Frage an Brigitte Zypries von Michael G. bezüglich Jugend
Sehr geehrte Frau Zypries,
im Grundgesetz, derzeit in aller Munde, steht von Anfang an unter Artikel 6 Absatz 5 der Satz: "Den unehelichen Kindern sind durch die Gesetzgebung die gleichen Bedingungen für die leibliche und seelische Entwicklung und ihre Stellung in der Gesellschaft zu schaffen wie den ehelichen Kindern"
Warum gehören nichtehliche Väter nur dann dazu, wenn die Kindesmutter das nach gutdünken erlaubt?
Eine unverheiratet Mutter hat nun grundsätzlich den gleichen Anspruch gegenüber dem unehelichen Kindesvater wie eine Verheiratet. Warum hat der Uneheliche Vater nicht die gleichen Ansprüche wie ein Verheirateter?
Sehr geehrter Herr Gaese,
bei der von Ihnen aufgeworfenen Problematik handelt es sich um ein ebenso wichtiges wie schwieriges Thema, dem meine besondere Aufmerksamkeit gilt.
Nach der Kindschaftsrechtsreform von 1998 gibt es ein gemeinsames Sorgerecht nur, wenn die Eltern sich darüber einig sind oder heiraten, ansonsten ist allein die Mutter sorgeberechtigt (§ 1626a des Bürgerlichen Gesetzbuchs [BGB]). Viele teilen Ihre Kritik, dass ein Vater gegen den Willen der Mutter kaum eine Chance hat, das Sorgerecht für das gemeinsame Kind zu erhalten. Der Gesetzgeber nahm damals allerdings an, dass eine erzwungene Gemeinsamkeit bei einer Vielzahl flüchtiger instabiler nichtehelicher Beziehungen erhebliche Nachteile für das Kindeswohl hat. Die daraus resultierenden Streitigkeiten würden letztlich auf dem Rücken des Kindes ausgetragen und könnten so das Kindeswohl beeinträchtigen.
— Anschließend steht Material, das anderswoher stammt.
(* ===================================================================== *)
(** * Properties of the phone normaliser *)
(* ===================================================================== *)

Lemma filter_all_id (p : ascii → bool) (s : string) :
  PyStr.all p s = true → PyStr.filter p s = s.
Proof.
  induction s as [|c s IH]; simpl; [done|].
  intros [Hc Hs]%andb_true_iff. rewrite Hc. by rewrite IH.
Qed.

Lemma all_filter (p : ascii → bool) (s : string) :
  PyStr.all p (PyStr.filter p s) = true.
Proof.
  induction s as [|c s IH]; simpl; [done|].
  destruct (p c) eqn:Hc; simpl; [by rewrite Hc|done].
Qed.

(** The stripped form holds digits only, so it never starts with a plus. *)
Lemma cleaned_never_plus (phone : string) :
  PyStr.startswith "+91" (PyStr.re_sub_nondigits phone) = false.
Proof.
  unfold PyStr.re_sub_nondigits, PyStr.startswith.
  pose proof (all_filter PyStr.isdigit phone) as H.
  destruct (PyStr.filter PyStr.isdigit phone) as [|c s]; [done|].
  simpl in H. apply andb_true_iff in H as [Hc _].
  change (String.prefix "+91" (String c s))
    with (if ascii_dec "+" c then String.prefix "91" s else false).
  destruct (ascii_dec "+" c) as [<-|]; [by vm_compute in Hc|done].
Qed.
(** * stenox: the coalescing atomic file writer of [src/index.ts]

    The development embeds the [Writer] class as a state machine.  The
    class is asynchronous: a call of [write] runs synchronously up to its
    first [await], and the rest of the body runs when the awaited storage
    operation settles.  The embedding therefore has one function per
    run-to-completion segment of the source, a heap of promises, and a
    list of the [#flush] activations that are suspended in the [await] of
    their [finally] block.  The environment drives the machine with
    events: a caller invokes [write], or the storage operation in flight
    fulfils or rejects.

    Each event is handled to completion, as one turn of the event loop
    is, and a state of the machine is the state at the end of the turn.
    The reactions of promises are taken at once: a promise that adopted
    another one is observed in the state of that one, and an activation
    suspended on a settled promise resumes in the same step.  In the code
    these reactions run one after the other within the turn, so between
    two of them [busy] can already be false while the promise of an outer
    activation is still pending.  The code that runs after the [await] of
    the [finally] block touches no field of the writer, so the fields of
    the writer, the storage operations and the files are those of the code
    at every moment; the states of the promises are those of the code at
    the end of each turn. *)

From Stdlib Require Import Ascii String.
From stdpp Require Import base option list strings sorting.

Set Default Proof Using "Type".
Open Scope string_scope.
Open Scope list_scope.

(** ** Values *)

(** [Content] is the second parameter of [writeFile].  Strings are the
    payloads the claims talk about; the other members of the union
    (buffers, iterables, streams) are objects and behave like a non-empty
    string wherever the code looks at a payload. *)
Definition Content := string.

(** A value thrown by the storage layer: an [Error] object, as
    [node:fs/promises] produces, or any other thrown value. *)
Inductive thrown :=
| ErrorObject (message : string)
| NotAnError (value : string).

Definition instanceof_Error (err : thrown) : bool :=
  match err with ErrorObject _ => true | NotAnError _ => false end.

#[global] Instance thrown_eq_dec : EqDecision thrown.
Proof. solve_decision. Defined.

(** A [URL] object, as far as [fileURLToPath] reads it. *)
Record URL := MkURL {
  protocol : string;
  hostname : string;
  pathname : string;
}.

(** [PathLike]: a string (or a buffer, through its [toString()]) or a URL. *)
Inductive PathLike :=
| PathString (s : string)
| PathURL (u : URL).

(** ** Promises

    A promise is a cell of the heap.  [Own None] is pending, [Own (Some s)]
    is settled.  [Adopt p] is a promise that was resolved with the promise
    [p] and follows its state: this is what an [async] function's own
    promise becomes when its body returns a promise. *)
Abbreviation pid := nat (only parsing).

Inductive settlement :=
| Fulfilled
| Rejected (err : thrown).

#[global] Instance settlement_eq_dec : EqDecision settlement.
Proof. solve_decision. Defined.

Inductive cell :=
| Own (st : option settlement)
| Adopt (source : pid).

Abbreviation heap := (list cell) (only parsing).

Definition alloc (c : cell) (h : heap) : pid * heap := (length h, h ++ [c]).

(** The resolving functions of a promise do nothing once it is settled. *)
Definition settle (h : heap) (p : pid) (s : settlement) : heap :=
  match h !! p with
  | Some (Own None) => <[p := Own (Some s)]> h
  | _ => h
  end.

Fixpoint follow (fuel : nat) (h : heap) (p : pid) : option settlement :=
  match h !! p with
  | Some (Own st) => st
  | Some (Adopt q) =>
      match fuel with
      | O => None
      | S fuel' => follow fuel' h q
      end
  | None => None
  end.

(** The state a holder of promise [p] observes. *)
Definition state_of (h : heap) (p : pid) : option settlement :=
  follow (length h) h p.

(** [[Done, Fail]]: the pair of resolving functions that the executor of
    [new Promise] receives; both close over the promise they settle. *)
Record callbacks := Callbacks { settles : pid }.

Definition call_done (cb : option callbacks) (h : heap) : heap :=
  match cb with
  | Some c => settle h (settles c) Fulfilled
  | None => h
  end.

Definition call_fail (cb : option callbacks) (err : thrown) (h : heap) : heap :=
  match cb with
  | Some c => settle h (settles c) (Rejected err)
  | None => h
  end.

(** ** The writer object *)
Record Writer := MkWriter {
  target : PathLike;
  tmp : string;
  active : bool;
  current : option callbacks;
  waiting : option callbacks;
  queued : option pid;
  buffer : option Content;
}.

Definition path (w : Writer) : PathLike := target w.
Definition busy (w : Writer) : bool := active w.

(** ** Storage and the runtime *)
Inductive storage_op :=
| WriteFile (file : string) (data : Content)
| Rename (from : string) (to : PathLike).

(** The two files the writer owns. *)
Record files := MkFiles {
  tmp_file : option Content;
  target_file : option Content;
}.

(** The completion of the [try]/[catch] part of a [#flush] activation:
    normal, or the rethrown value. *)
Definition completion := option thrown.

Definition outcome (c : completion) : settlement :=
  match c with
  | None => Fulfilled
  | Some err => Rejected err
  end.

(** An activation suspended at [await this.write(next)] in its [finally]
    block: its own promise, the promise it awaits, and the completion it
    resumes once the [finally] block is over. *)
Record frame := MkFrame {
  promise : pid;
  awaiting : pid;
  pending : completion;
}.

Record World := MkWorld {
  this : Writer;
  promises : heap;
  in_flight : option (pid * storage_op);
  suspended : list frame;
  disk : files;
  oplog : list storage_op;
}.

Inductive event :=
| Call (content : Content)
| StorageOk
| StorageFail (err : thrown).

(** Resuming the suspended activations, innermost first.  An activation
    whose awaited promise is rejected leaves its [finally] block with that
    error, which replaces its pending completion; otherwise it resumes its
    pending completion.  Nothing of the writer is touched after the
    [await], so only promises change. *)
Fixpoint resume (fs : list frame) (h : heap) : list frame * heap :=
  match fs with
  | [] => ([], h)
  | fr :: rest =>
      match state_of h (awaiting fr) with
      | None => (fs, h)
      | Some Fulfilled => resume rest (settle h (promise fr) (outcome (pending fr)))
      | Some (Rejected err) => resume rest (settle h (promise fr) (Rejected err))
      end
  end.

(** ** Paths

    [node:path] and [node:url] are not part of the repository.  Their
    functions are modelled here after the documentation and the behaviour
    of Node.js for POSIX paths ([path.posix]); on Windows [node:path] is
    [path.win32], which is not covered.  A path is a string and ["/"] is
    the separator. *)

Definition is_separator (c : ascii) : bool := bool_decide (c = "/"%char).

(** The components of a path: the text between separators, the empty
    components included. *)
Fixpoint components (s : string) : list string :=
  match s with
  | "" => [""]
  | String c r =>
      if is_separator c then "" :: components r
      else match components r with
           | h :: t => String c h :: t
           | [] => [String c ""]
           end
  end.

(** The components put together again, with one separator between two. *)
Fixpoint glue (l : list string) : string :=
  match l with
  | [] => ""
  | [x] => x
  | x :: r => x +:+ "/" +:+ glue r
  end.

Definition is_absolute (s : string) : bool :=
  match s with String c _ => is_separator c | "" => false end.

Fixpoint ends_with_separator (s : string) : bool :=
  match s with
  | "" => false
  | String c "" => is_separator c
  | String _ r => ends_with_separator r
  end.

Fixpoint no_separator (s : string) : bool :=
  match s with
  | "" => true
  | String c r => negb (is_separator c) && no_separator r
  end.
Der Gesetzgeber hat also von den nichtverheirateten Eltern die Einigkeit über das gemeinsame Sorgerecht oder die Heirat als Zeichen dafür verlangt, dass die Eltern bereit und in der Lage sind, das Sorgerecht zum Wohl des Kindes gemeinsam auszuüben. Das Bundesverfassungsgericht hat § 1626a BGB überprüft und in seiner Entscheidung vom 29. Januar 2003 im Wesentlichen für verfassungsmäßig erklärt. Das Gericht hat dem Gesetzgeber aber aufgegeben, die tatsächliche Entwicklung weiter zu beobachten und zu prüfen, ob die Annahmen des Gesetzgebers auch vor der Wirklichkeit Bestand haben. Zu einer der maßgeblichen Annahmen zählt dabei, dass eine Mutter, die mit dem Vater und dem Kind zusammenlebt und gleichwohl keine Sorgeerklärung abgibt, dafür schwerwiegende Kindeswohlgründe hat. Um zu klären, ob diese Annahme heute noch stimmt, habe ich eine wissenschaftliche Studie in Auftrag gegeben. Diese soll klären, ob das geltende Recht tatsächlich dem Kindeswohl entspricht oder ob wir beim gemeinsamen Sorgerecht etwas verändern müssen.
Unabhängig davon, ob die Eltern die Sorge für das Kind gemeinsam ausüben oder ob sie einem Elternteil allein zusteht, bestehen Umgangsrechte zwischen dem Kind und dem nicht mit ihm zusammenlebenden Elternteil. Nach § 1684 Abs. 1 Satz 1 BGB hat das Kind ein Recht auf Umgang mit jedem Elternteil; jeder Elternteil ist zum Umgang mit dem Kind verpflichtet und berechtigt. Die Einführung dieser Bestimmung ist ein wichtiger Erfolg der Kindschaftsrechtsreform.